En la lucha épica contra terroristas y mafiosos estos nuevos héroes del cómic español quizá se han creído a veces dignos herederos del Capitán Trueno o del Guerrero del Antifaz. Todo poder genera embriaguez, vértigo delicioso; en suma, un sentimiento de máxima realización personal que sólo cabe calificar de fáustico. El poder jurisdiccional es también una forma de poder, y la ebriedad que produce estar decidiendo continuamente acerca de asuntos tan graves como la libertad o el patrimonio de la gente ha de inhibirse del único modo eficaz: agarrándose fuertemente a la ley, no apartándose de ella nunca, por más descargas de adrenalina que el acto de decidir conlleve. A diferencia del Capitán Trueno, a un juez nunca le es lícito amar el peligro. Debe ser un conservador absoluto, esto es, un conservador o guardián de la ley aprobada por los representantes del pueblo. Nadie más lejos del papel de la judicatura en el Estado democrático de Derecho que el juez que se imaginara ser El Zorro. Ese tipo de Estado no requiere jueces heroicos y acrobáticos, sino modestos y fieles ejecutores de la voluntad nacional.

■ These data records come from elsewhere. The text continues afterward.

(** [d[k] += v]: [KeyError] when [k] is not a key of [d]. *)
Definition dict_iadd {V} (add : V -> V -> V) (k : string) (v : V)
    (d : gmap string V) : result (gmap string V) :=
  match d !! k with
  | Some x => Ok (<[k := add x v]> d)
  | None => Raise (KeyError k)
  end.

(** [{k: v0 for k in keys}]. *)
Definition dict_from_keys {V} (keys : list string) (v0 : V) : gmap string V :=
  foldl (fun d k => <[k := v0]> d) ∅ keys.

(** [sum(xs)] over floats: starts from 0 and adds from the left. *)
Definition sum (xs : list Q) : Q := foldl Qplus 0%Q xs.

Definition Qltb (a b : Q) : bool := negb (Qle_bool b a).

(** [for x in xs: s = body(s, x)], where the body may raise. *)
Fixpoint for_ {A S} (body : S -> A -> result S) (xs : list A) (s : S) : result S :=
  match xs with
  | [] => Ok s
  | x :: xs' => s' ← body s x; for_ body xs' s'
  end.

(** [try: body  except ValueError: handler] *)
Definition try_except_ValueError {A} (body handler : result A) : result A :=
  match body with
  | Ok a => Ok a
  | Raise ValueError => handler
  | Raise e => Raise e
  end.

(** The scalars that the records keep in their storage dictionaries. *)
Inductive value : Type :=
| VNone
| VStr (s : string)
| VInt (z : Z)
| VFloat (q : Q).

(** Truth value of an object ([not v] is its negation). *)
Definition truthy (v : value) : bool :=
  match v with
  | VNone => false
  | VStr s => negb (String.eqb s "")
  | VInt z => negb (z =? 0)
  | VFloat q => negb (Qeq_bool q 0)
  end.

Definition of_opt_str (o : option string) : value :=
  match o with Some s => VStr s | None => VNone end.

Definition of_opt_int (o : option Z) : value :=
  match o with Some z => VInt z | None => VNone end.

(** [d[k]] *)
Definition dict_getitem {V} (d : gmap string V) (k : string) : result V :=
  match d !! k with
  | Some v => Ok v
  | None => Raise (KeyError k)
  end.

(** [str.isspace] on one character, for the code points below 256. *)
Definition isspace (c : ascii) : bool :=
  let n := N_of_ascii c in
  ((9 <=? n) && (n <=? 13) || (28 <=? n) && (n <=? 32) || (n =? 133) || (n =? 160))%N.

Fixpoint lstrip_chars (l : list ascii) : list ascii :=
  match l with
  | c :: l' => if isspace c then lstrip_chars l' else l
  | [] => []
  end.

(** [s.strip()] *)
Definition strip (s : string) : string :=
  string_of_list_ascii
    (rev (lstrip_chars (rev (lstrip_chars (list_ascii_of_string s))))).

(** [len(s)] *)
Definition len (s : string) : Z := Z.of_nat (String.length s).

(** Nearest integer, ties to the even one. *)
Definition round_half_even (q : Q) : Z :=
  let f := Qfloor q in
  match ((q - inject_Z f) ?= (1 # 2))%Q with
  | Lt => f
  | Gt => f + 1
  | Eq => if Z.even f then f else f + 1
  end.

(** [round(x, 2)] *)
Definition round2 (x : Q) : Q := Qmake (round_half_even (x * 100)) 100.

(** [sorted(xs, key=key, reverse=True)] for string keys.  Python's sort is
    stable, and with [reverse=True] elements with equal keys still keep
    their original order; that determines the result, which is computed
    here by insertion from the right. *)
Section Sorted.
Context {A : Type} (key : A -> string).

Fixpoint insert_reverse (x : A) (l : list A) : list A :=
  match l with
  | [] => [x]
  | y :: l' =>
      if String.ltb (key x) (key y) then y :: insert_reverse x l'
      else x :: y :: l'
  end.

Definition sorted_reverse (xs : list A) : list A := foldr insert_reverse [] xs.
End Sorted.

(** [xs[:limit]]: a negative [limit] counts from the end. *)
Definition slice_to {A} (xs : list A) (limit : Z) : list A :=
  if 0 <=? limit then take (Z.to_nat limit) xs
  else take (Z.to_nat (Z.of_nat (length xs) + limit)) xs.

End Py.
Import Py.

(** ** database.py *)

Module Database.

Module Video.

Record t : Type := {
  id : string;
  type : string;
  status : string;
  created_at : option string;
  updated_at : option string
}.

Definition VALID_STATUSES : list string :=
  ["Conceptualization & Script"; "VO"; "Visuals"; "Animations & Editing"; "Final"].
Definition VALID_TYPES : list string := ["Brand"; "System"; "Testimonial"; "About"].
Definition TESTIMONIAL_STATUSES : list string :=
  ["Conceptualization & Script"; "Avatar Creation"; "Avatar Video Generation";
   "VO"; "Visuals"; "Animations & Editing"; "Final"].

Definition get_progress_percentage (self : t) : result Q :=
  try_except_ValueError
    (let statuses :=
       if String.eqb (type self) "Testimonial" then TESTIMONIAL_STATUSES
       else VALID_STATUSES in
     status_index ← list_index (status self) statuses;
     Ok ((inject_Z (Z.of_nat status_index + 1)
            / inject_Z (Z.of_nat (length statuses))) * 100)%Q)
    (Ok 0%Q).

Definition is_completed (self : t) : bool := String.eqb (status self) "Final".

End Video.

Module Cost.

Record t : Type := {
  id : Z;
  type : string;
  name : option string;
  amount : Q;
  currency : string;
  notes : string;
  created_at : option string
}.

Definition VALID_TYPES : list string := ["Tool"; "Freelancer"; "Other"].
Definition VALID_CURRENCIES : list string := ["USD"; "PKR"].

End Cost.

Module Settings.

Record t : Type := {
  id : Z;
  key : string;
  value : string;
  updated_at : option string
}.

End Settings.

End Database.

(** ** models.py *)

Module Models.

(** *** class Video.  [ProjectStats] and [DataManager] call this class
    [VideoModel], the name that [from_dict] is annotated to return. *)
Module Video.

Record t : Type := {
  id : string;
  type : string;
  status : string;
  created_at : option string;
  updated_at : option string
}.

Definition VALID_STATUSES : list string := ["Script"; "VO"; "Visuals"; "Editing"; "Final"].
Definition VALID_TYPES : list string := ["Brand"; "System"; "Testimonial"].

Definition _validate_id (id : value) : result string :=
  match id with
  | VStr s =>
      if negb (truthy id) then Raise (ValidationError "Video ID must be a non-empty string")
      else
        let id := strip s in
        if negb (truthy (VStr id)) then
          Raise (ValidationError "Video ID cannot be empty or only whitespace")
        else if 100 <? len id then
          Raise (ValidationError "Video ID cannot exceed 100 characters")
        else Ok id
  | _ => Raise (ValidationError "Video ID must be a non-empty string")
  end.

Definition _validate_type (type : value) : result string :=
  let err := ValidationError
    ("Video type must be one of: " ++ String.concat ", " VALID_TYPES) in
  match type with
  | VStr s => if negb (truthy type) || negb (str_in s VALID_TYPES) then Raise err else Ok s
  | _ => Raise err
  end.

Definition _validate_status (status : value) : result string :=
  let err := ValidationError
    ("Video status must be one of: " ++ String.concat ", " VALID_STATUSES) in
  match status with
  | VStr s => if negb (truthy status) || negb (str_in s VALID_STATUSES) then Raise err else Ok s
  | _ => Raise err
  end.

(** [__init__(self, id, type, status='Script')].  The two timestamp
    columns are not assigned: on the new object they read [None]. *)
Definition __init__ (id type status : value) : result t :=
  id ← _validate_id id;
  type ← _validate_type type;
  status ← _validate_status status;
  Ok {| id := id; type := type; status := status;
        created_at := None; updated_at := None |}.

Definition init_params : list string := ["id"; "type"; "status"].

(** The call [cls(k1=v1, ...)]: binding the keyword arguments to the
    parameters of [__init__] comes first and raises [TypeError] for a
    keyword that is not a parameter, or for a required parameter that is
    not given. *)
Definition call (kwargs : list (string * value)) : result t :=
  match List.find (fun kv => negb (str_in (fst kv) init_params)) kwargs with
  | Some kv =>
      Raise (TypeError ("__init__() got an unexpected keyword argument '" ++ fst kv ++ "'"))
  | None =>
      let arg k := snd <$> List.find (fun kv => String.eqb (fst kv) k) kwargs in
      match arg "id", arg "type" with
      | Some id, Some type => __init__ id type (default (VStr "Script") (arg "status"))
      | _, _ => Raise (TypeError "__init__() missing required positional arguments")
      end
  end.

Definition update_status (self : t) (new_status : value) (now : string)
    : result unit * t :=
  match _validate_status new_status with
  | Raise e => (Raise e, self)
  | Ok s =>
      (Ok tt, {| id := id self; type := type self; status := s;
                 created_at := created_at self; updated_at := Some now |})
  end.

Definition get_progress_percentage (self : t) : result Q :=
  try_except_ValueError
    (status_index ← list_index (status self) VALID_STATUSES;
     Ok ((inject_Z (Z.of_nat status_index + 1)
            / inject_Z (Z.of_nat (length VALID_STATUSES))) * 100)%Q)
    (Ok 0%Q).

Definition is_completed (self : t) : bool := String.eqb (status self) "Final".

Definition to_dict (self : t) : gmap string value :=
  <["id" := VStr (id self)]>
  (<["type" := VStr (type self)]>
  (<["status" := VStr (status self)]>
  (<["created_at" := of_opt_str (created_at self)]>
  (<["updated_at" := of_opt_str (updated_at self)]> ∅)))).

Definition from_dict (data : gmap string value) : result t :=
  id ← dict_getitem data "id";
  type ← dict_getitem data "type";
  call [("id", id); ("type", type);
        ("status", default (VStr "Script") (data !! "status"));
        ("created_at", default VNone (data !! "created_at"));
        ("updated_at", default VNone (data !! "updated_at"))].

End Video.

(** *** class CostModel *)
Module CostModel.

Record t : Type := {
  id : option Z;
  type : string;
  amount : Q;
  currency : string;
  notes : string;
  created_at : option string
}.

Definition VALID_TYPES : list string := ["Tool"; "Freelancer"; "Other"].
Definition VALID_CURRENCIES : list string := ["USD"; "PKR"].

(** The least absolute value of an [int] that [float] cannot convert. *)
Definition FLOAT_INT_LIMIT : Z := 2 ^ 1024 - 2 ^ 970.

Definition _validate_type (type : value) : result string :=
  let err := ValidationError
    ("Cost type must be one of: " ++ String.concat ", " VALID_TYPES) in
  match type with
  | VStr s => if negb (truthy type) || negb (str_in s VALID_TYPES) then Raise err else Ok s
  | _ => Raise err
  end.

Definition _validate_currency (currency : value) : result string :=
  let err := ValidationError
    ("Currency must be one of: " ++ String.concat ", " VALID_CURRENCIES) in
  match currency with
  | VStr s =>
      if negb (truthy currency) || negb (str_in s VALID_CURRENCIES) then Raise err else Ok s
  | _ => Raise err
  end.

Section Builtins.
(** [float(s)] for a [str]: [None] when it raises [ValueError].  The
    grammar of numeric literals is left open. *)
Variable float_of_str : string -> option Q.
(** [str(v)] for an object that is not a [str]. *)
Variable str_of : value -> string.

(** [float(amount)].  A [str] that is no number raises [ValueError] and
    [None] raises [TypeError].  An [int] is rounded to the nearest double,
    and [OverflowError] is raised when that is beyond the largest double:
    from [FLOAT_INT_LIMIT] on in absolute value, the midpoint between the
    largest double [2^1024 - 2^971] and [2^1024].  Below the limit the
    number is kept as it is: the rounding is monotone and exact up to
    [2^53], so the comparisons with 0 and 1,000,000 made on the result
    come out the same. *)
Definition float (amount : value) : result Q :=
  match amount with
  | VFloat q => Ok q
  | VInt z =>
      if Z.abs z <? FLOAT_INT_LIMIT then Ok (inject_Z z)
      else Raise (OverflowError "int too large to convert to float")
  | VStr s =>
      match float_of_str s with
      | Some q => Ok q
      | None => Raise ValueError
      end
  | VNone => Raise (TypeError "float() argument must be a string or a real number, not 'NoneType'")
  end.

¿Y cómo es el más estelar de los jueces estrella, Baltasar Garzón? Sin duda, alguien que ha luchado hasta la extenuación contra ETA, los GAL, la kale borroka, los cárteles de la droga, las redes del tráfico de influencias, la impunidad de las desapariciones de personas en las dictaduras latinoamericanas? Hasta el reciente asunto de la exhumación de los asesinados del bando republicano en nuestra guerra civil, que le ha costado una de las querellas que mencionaba al principio, su mayor hazaña había sido la inmovilización de Pinochet en Londres hasta que la justicia chilena se atrevió a proceder contra él. Para Garzón ése tuvo que ser el momento en que alcanzó el clímax de la satisfacción judicial. Justo al revés de lo que le sucedió a la diplomacia española, impotente para explicar cómo ajustábamos cuentas con el pasado de otros y no con el nuestro. Garzón quiso remediar más tarde esa incoherencia.

A este juez incansable en la persecución del mal le dedicó un libro Pilar Urbano: «El hombre que veía amanecer», se subtitulaba. Aunque me tengo por un lector resistente, no conseguí pasar de la mitad. Puestos a leer vidas de santos, prefiero la espléndida biografía de Agustín de Hipona escrita por Peter Brown. La hagiografía de Garzón revela a un hombre hiperactivo y narcisista, un individuo con el alma del agente federal Eliott Ness dentro -¡ay!- de un cuerpo de juez. Puede que esta contradictoria o al menos tensa dicotomía, que explica el paso fugaz de Garzón por la política, se vea favorecida por la figura institucional del juez de instrucción, a quien se le pide la cuadratura del círculo: investigar los delitos, reunir pruebas, adoptar medidas cautelares, preparar el juicio oral y a la vez garantizar escrupulosamente los derechos del imputado. No es moco de pavo.

Sea como fuere, un juez tan controvertido, cuyos saltos y cabriolas parecen en ocasiones intentos de alcanzar la justicia al margen del Derecho, ha hecho tanto por la patria que debe ser promovido al Tribunal Supremo. Allí, en el inmenso mar de los sargazos de los miles de recursos pendientes, su temperamento volcánico podría prestar aún grandes servicios a España. Como juez de instrucción la verdad es que tiempo ha que constituye una molestia, cuando no un peligro.